The timing matters too. The new Parliament, elected in June 2024, is more fragmented and politically diverse than its predecessor, with stronger representation from parties on both the right and left that are skeptical of surveillance. The political conditions that enabled this vote are unlikely to shift dramatically before trilogue concludes.
For the tech industry, the immediate practical impact is limited — the current interim regulation allowing voluntary scanning by platforms remains in effect and has been extended while the permanent regulation is finalized. But the strategic signal is clear. Companies that have invested in end-to-end encryption as a core product feature — Apple, Meta, Signal — won’t be forced to dismantle it in Europe. That’s a massive commercial and engineering relief.
Meta’s decision to roll out end-to-end encryption across Messenger and Instagram DMs by default in late 2023 was made partly in anticipation of this fight. Had the Commission’s original proposal survived, Meta would have faced an impossible choice: break encryption for European users or exit the market. That scenario is now off the table.
The broader lesson from this three-year saga is about the limits of techno-solutionism in policymaking. The Commission’s original proposal was built on the premise that technology could thread an impossible needle — scanning every private message for illegal content while somehow preserving privacy and security. Cryptographers said it couldn’t be done without creating systemic vulnerabilities. The Parliament ultimately agreed.
What replaces it is less dramatic but arguably more honest: targeted surveillance of suspects with judicial oversight, better reporting mechanisms, mandatory risk assessments, and investment in law enforcement capacity.
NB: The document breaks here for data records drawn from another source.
(** Where the gate stops short of its documentation.  It admits three predicates
    whose rows other data can steer: a quoted column that differs from the key only in
    letter case; a function the catalog calls stable (such as [current_user], which
    the documentation lists as refused); and any column or subquery under INTERVAL. *)
Theorem self_determined_blind_spots (parse_sql : string -> result string (list Statement))
    (visit_below : Expr -> list Expr) (to_lowercase : string -> string) {R : Type} `{CatalogResolver R}
    (sql : string) (r : R) (p : Expr) :
  visits_below visit_below -> to_lowercase "ID" = "id"%string -> to_lowercase "id" = "id"%string ->
  parse_sql sql = Ok [Update plain_table false (Some p)] ->
  (p = Binary BinaryOp (Identifier (mkIdent "ID" true)) Value \/
   (exists f, p = Binary BinaryOp (column "id") (Function f []) /\
      (bare_name (object_name_lower to_lowercase f) ∉ NONDETERMINISTIC_KEYWORDS) /\
      answers r (object_name_lower to_lowercase f) = Stable) \/
   (exists x, p = Binary BinaryOp (column "id") (Interval x) /\ forall name args, ~ In (Function name args) (nodes x))) ->
  (self_determined_predicate_reason parse_sql visit_below to_lowercase sql "id" r).2 = None.
Proof.
  intros Hv HID Hid Hs Hp. unfold self_determined_predicate_reason. rewrite Hs. simpl join_correlation_reason.
  cbv iota. cbn [predicate_of]. rewrite Hid. change (bare_name "id") with "id"%string.
  assert (classify_self_determined_expr visit_below to_lowercase "id" p = None) as ->.
  { destruct Hp as [->|[(f & -> & _)|(x & -> & _)]]; simpl; unfold non_pk_column, column; simpl;
      rewrite ?HID, ?Hid; simpl; try done.
    apply find_map_none. intros y Hy%Hv. done. }
  enough ((predicate_volatile_reason parse_sql visit_below to_lowercase sql r).2 = None) as E.
  { destruct (predicate_volatile_reason _ _ _ _ _) as [? o]. simpl in *. by subst o. }
  rewrite (volatile_gate_spec parse_sql visit_below Hv to_lowercase sql r _ (Some p)) by done.
  intros q name args [= <-] Hin. destruct Hp as [->|[(f & -> & Hk & Ha)|(x & -> & Hno)]]; simpl in Hin.
  - by decompose sum Hin.
  - destruct Hin as [?|[?|[Hin|?]]]; try done. injection Hin as <- <-. split; [done|]. by right; right.
  - destruct Hin as [?|[?|[?|Hin]]]; try done. by apply Hno in Hin.
Qed.

Lemma self_determined_blind_spots_witness :
  (self_determined_predicate_reason
     (fun _ => Ok [Update plain_table false
                     (Some (Binary BinaryOp (column "id") (Function (bare "current_user") [])))])
     below Text.to_ascii_lowercase "u" "id" sample_catalog).2 = None.
Proof.
  apply (self_determined_blind_spots
           (fun _ => Ok [Update plain_table false
                           (Some (Binary BinaryOp (column "id") (Function (bare "current_user") [])))])
           below Text.to_ascii_lowercase "u" sample_catalog
           (Binary BinaryOp (column "id") (Function (bare "current_user") []))).
  - exact below_visits.
  - vm_compute. reflexivity.
  - vm_compute. reflexivity.
  - reflexivity.
  - right. left. exists (bare "current_user"). split; [reflexivity|]. split; [by_decide|vm_compute; reflexivity].
Defined.

End Predicate.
These are the boring, resource-intensive tools of traditional policing, adapted for the digital age. They don’t promise to catch every offender. But they don’t require treating every citizen as a suspect, either.
Breyer, reflecting on the vote, noted that the fight had consumed the better part of four years and involved an unprecedented coalition of digital rights organizations, cryptographers, tech companies, journalists, and ordinary citizens who flooded MEPs with messages in the days before the vote. “This proves that the basic right to digital privacy of correspondence can be defended successfully against attempts of those in power to undermine it,” he wrote on his site.
Seventeen votes. In a parliament of 720 members, that’s a margin of 2.4%. The architects of chat control came that close to winning. And the defenders of encryption came that close to losing.
The trilogue negotiations will determine whether this victory holds. But for now, the principle is established: in the European Union, the right to private communication extends to digital spaces, and no policy objective — however legitimate — justifies the mass surveillance of an entire population’s private messages. That’s not a small thing. In the global struggle over encryption and state access to private communications, it might be the most consequential legislative decision of the decade.